(* ===== verification/Rendezvous.v ===== *)
(** * Rendezvous shards ([crates/rendezvous], [crates/runtime/src/rendezvous.rs])

    Provider summaries, the shard and the topic of a target, and the client that
    publishes, collects and lists providers.  CBOR and ML-DSA are parameters; a
    call of the [PubSub] trait is an effect in the result. *)

From stdpp Require Import pretty.
From S2P Require Import Prelude Types Identity.

#[local] Open Scope Z_scope.

Module Rendezvous.

(** ** Summaries *)

Inductive Capability := Site | IdentityCap.
Record SummaryData := mkSummaryData { bloom : option (list Z); iblt : option (list Z) }.

(** [ProviderSummary] is the fields it signs, with the signature. *)
Record SignableFields := mkFields {
  v : Z;
  target : list Z;
  provider : PeerId;
  cap : list Capability;
  have_root : bool;
  manifest_ver : option Z;
  summary : option SummaryData;
  exp : Z;
  extensions : option (list Z);
}.
Record ProviderSummary := mkSummary { fields : SignableFields; sig : list Z }.
Notation p_target s := (target (fields s)).
Notation p_provider s := (provider (fields s)).
Notation p_exp s := (exp (fields s)).

(** Byte strings that fit the buffer of [ciborium::from_reader], and the ranges
    of the Rust types.  A [SummaryData] that lacks one of its two strings is
    written without it and not read back: [with] without [default]. *)
Definition bytes_ok (l : list Z) : Prop := Forall is_byte l ∧ (length l ≤ 4096)%nat.
Definition opt_bytes_ok (l : option (list Z)) : Prop := match l with Some l => bytes_ok l | None => True end.
Definition summary_ok (s : ProviderSummary) : Prop :=
  let f := fields s in
  is_byte (v f) ∧ is_array 32 (target f) ∧ is_array 32 (peer_bytes (provider f)) ∧ (match manifest_ver f with Some n => u64 n | None => True end) ∧
  (match summary f with Some d => bloom d ≠ None ∧ iblt d ≠ None ∧ opt_bytes_ok (bloom d) ∧ opt_bytes_ok (iblt d) | None => True end) ∧ u64 (exp f) ∧ opt_bytes_ok (extensions f) ∧ bytes_ok (sig s).
End Rendezvous.

Class SummaryCodec := {
  put_summary_fields : Rendezvous.SignableFields → list Z;
  put_summary : Rendezvous.ProviderSummary → list Z;
  get_summary : list Z → option Rendezvous.ProviderSummary;
  get_put_summary s : Rendezvous.summary_ok s → get_summary (put_summary s) = Some s;
}.

Module RendezvousOps.
Import Rendezvous.

Definition SHARD_COUNT : Z := Z.shiftl 1 16.
Definition SHARD_MASK : Z := SHARD_COUNT - 1.
Definition RENDEZVOUS_PREFIX : list Z := bytes_of_string "saorsa-rendezvous".

(** [u32::from_le_bytes]. *)
Definition le32 (l : list Z) : Z :=
  match l with a :: b :: c :: d :: _ => Z.lor a (Z.lor (Z.shiftl b 8) (Z.lor (Z.shiftl c 16) (Z.shiftl d 24))) | _ => 0 end.

Section Summaries.
Context `{Hashes} `{MlDsa} `{SummaryCodec}.

Definition calculate_shard (target_id : list Z) : Z := Z.land (le32 (blake3 (RENDEZVOUS_PREFIX ++ target_id))) SHARD_MASK.

Definition summary_new (target : list Z) (p : PeerId) (capabilities : list Capability) (validity now : Z) : ProviderSummary :=
  mkSummary (mkFields 1 target p capabilities false None None (u64_add now validity) None) [].
Definition with_root (s : ProviderSummary) (b : bool) : ProviderSummary :=
  let f := fields s in mkSummary (mkFields (v f) (target f) (provider f) (cap f) b (manifest_ver f) (summary f) (exp f) (extensions f)) (sig s).
Definition with_manifest_version (s : ProviderSummary) (n : Z) : ProviderSummary :=
  let f := fields s in mkSummary (mkFields (v f) (target f) (provider f) (cap f) (have_root f) (Some n) (summary f) (exp f) (extensions f)) (sig s).
Definition with_summary (s : ProviderSummary) (d : SummaryData) : ProviderSummary :=
  let f := fields s in mkSummary (mkFields (v f) (target f) (provider f) (cap f) (have_root f) (manifest_ver f) (Some d) (exp f) (extensions f)) (sig s).
Definition with_extensions (s : ProviderSummary) (data : list Z) : ProviderSummary :=
  let f := fields s in mkSummary (mkFields (v f) (target f) (provider f) (cap f) (have_root f) (manifest_ver f) (summary f) (exp f) (Some data)) (sig s).
Definition is_valid (s : ProviderSummary) (now : Z) : bool := bool_decide (now ≤ p_exp s).

(** With parsed keys, and with raw bytes; [None] is an error. *)
Definition sign (s : ProviderSummary) (key : list Z) : option ProviderSummary :=
  g ← pqc_sign key (put_summary_fields (fields s)); Some (mkSummary (fields s) g).
Definition verify (s : ProviderSummary) (key : list Z) : option bool :=
  g ← pqc_signature (sig s); pqc_verify key (put_summary_fields (fields s)) g.
Definition sign_raw (s : ProviderSummary) (secret : list Z) : option ProviderSummary := key ← pqc_secret_key secret; sign s key.
Definition verify_raw (s : ProviderSummary) (public : list Z) : option bool := key ← pqc_public_key public; verify s key.

Definition to_bytes (s : ProviderSummary) : list Z := put_summary s.
Definition from_bytes (data : list Z) : option ProviderSummary := get_summary data.
Definition shard (s : ProviderSummary) : Z := calculate_shard (p_target s).
End Summaries.

(** ** The client *)

Section Client.
Context `{Hashes} `{SummaryCodec}.

(** [active_collectors]: the targets with a task. *)
Record RendezvousClient := mkClient {
  cached_summaries : gmap (list Z) (list ProviderSummary);
  subscriptions : gmap Z TopicId;
  active_collectors : gset (list Z);
}.
Definition client_new : RendezvousClient := mkClient ∅ ∅ ∅.
Inductive PubSubCall := Subscribe (t : TopicId) | Publish (t : TopicId) (data : list Z).

(** [format!("rendezvous_shard_{}", shard)] hashed. *)
Definition shard_topic (n : Z) : TopicId := mkTopicId (blake3 (bytes_of_string ("rendezvous_shard_" +:+ pretty (Z.to_N n)))).

Definition get_cached_summaries (c : RendezvousClient) (target_id : list Z) : list ProviderSummary := default [] (cached_summaries c !! target_id).

(** The receiver it subscribes with is dropped. *)
Definition subscribe_to_shard (c : RendezvousClient) (target_id : list Z) : RendezvousClient * list PubSubCall * Z :=
  let n := calculate_shard target_id in
  match subscriptions c !! n with
  | Some _ => (c, [], n)
  | None => (mkClient (cached_summaries c) (<[n := shard_topic n]> (subscriptions c)) (active_collectors c), [Subscribe (shard_topic n)], n)
  end.

(** [published] is the outcome of [PubSub::publish]. *)
Definition publish_provider_summary (s : ProviderSummary) (published : result () string) : list PubSubCall * result () string :=
  ([Publish (shard_topic (calculate_shard (p_target s))) (put_summary s)], published).

(** [clk i] is the reading for the [i]-th summary, [None] before the epoch. *)
Definition remaining (clk : nat → option Z) (i : nat) (s : ProviderSummary) : option (ProviderSummary * Z) :=
  now ← clk i; if bool_decide (p_exp s ≤ now) then None else Some (s, p_exp s - now).
Definition get_providers_for_target (c : RendezvousClient) (target_id : list Z) (clk : nat → option Z) : list ProviderSummary :=
  fst <$> sort_by (λ a b, Z.compare b.2 a.2) (omap id (imap (remaining clk) (get_cached_summaries c target_id))).

(** [iter_mut().find] by the provider, replaced in place, or pushed. *)
Fixpoint put_provider (s : ProviderSummary) (l : list ProviderSummary) : list ProviderSummary :=
  match l with
  | [] => [s]
  | x :: l => if decide (p_provider x = p_provider s) then s :: l else x :: put_provider s l
  end.

Definition process_incoming_summary (c : RendezvousClient) (target_id : list Z) (message_bytes : list Z) : RendezvousClient * result () string :=
  match get_summary message_bytes with
  | None => (c, Err "Invalid ProviderSummary payload")
  | Some s =>
      if negb (bool_decide (p_target s = target_id)) then (c, Err "Summary target mismatch") else
      (mkClient (<[target_id := put_provider s (get_cached_summaries c target_id)]> (cached_summaries c)) (subscriptions c) (active_collectors c), Ok ())
  end.

Definition start_collecting_for_target (c : RendezvousClient) (target_id : list Z) : RendezvousClient * list PubSubCall * result () string :=
  if bool_decide (target_id ∈ active_collectors c) then (c, [], Ok ()) else
  match subscriptions c !! calculate_shard target_id with
  | None => (c, [], Err "Not subscribed to shard for target")
  | Some t => (mkClient (cached_summaries c) (subscriptions c) ({[target_id]} ∪ active_collectors c), [Subscribe t], Ok ())
  end.

(** The task of a collector: messages of its topic, errors logged. *)
Definition collector_step (c : RendezvousClient) (target_id : list Z) (message : PeerId * list Z) : RendezvousClient := (process_incoming_summary c target_id message.2).1.
End Client.

(** ** Shards *)

Section Facts.
Context `{Hashes} `{MlDsa} `{SummaryCodec}.

Lemma mask_low (n : Z) : 0 ≤ n → Z.land n SHARD_MASK = n mod 65536.
Proof. intros Hn. change SHARD_MASK with (Z.ones 16). by rewrite Z.land_ones. Qed.

(** The shard is the first two bytes of the digest, little-endian. *)
Lemma shard_value (target_id : list Z) :
  ∃ a b rest, blake3 (RENDEZVOUS_PREFIX ++ target_id) = a :: b :: rest ∧ calculate_shard target_id = a + 256 * b ∧ 0 ≤ calculate_shard target_id < SHARD_COUNT.
Proof.
  unfold calculate_shard. destruct (blake3_array (RENDEZVOUS_PREFIX ++ target_id)) as [Hl Hb]. destruct (blake3 _) as [|a [|b [|c [|d rest]]]]; try done.
  exists a, b, (c :: d :: rest). split; [done|].
  apply Forall_cons in Hb as [Ha Hb]. apply Forall_cons in Hb as [Hb Hc]. apply Forall_cons in Hc as [Hc Hd]. apply Forall_cons in Hd as [Hd _]. unfold is_byte in *.
  assert (Hv : Z.land (le32 (a :: b :: c :: d :: rest)) SHARD_MASK = a + 256 * b); [|rewrite Hv; change SHARD_COUNT with 65536; lia].
  cbn [le32]. change SHARD_MASK with (Z.ones 16). rewrite !Z.land_lor_distr_l. rewrite !Z.land_ones by done. rewrite !Z.shiftl_mul_pow2 by done.
  rewrite (Z.mod_small a), (Z.mod_small (b * 2 ^ 8)) by lia.
  rewrite Z.mod_mul by done. replace (d * 2 ^ 24) with (d * 2 ^ 8 * 2 ^ 16) by lia. rewrite Z.mod_mul by done.
  rewrite !Z.lor_0_r, <-Z.shiftl_mul_pow2, lor_shift by lia. lia.
Qed.
End Facts.
End RendezvousOps.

PROBLEM STATEMENT: Determine how many lines of the material hold the string "task", and state that number by itself.

YOUR RESPONSE: 2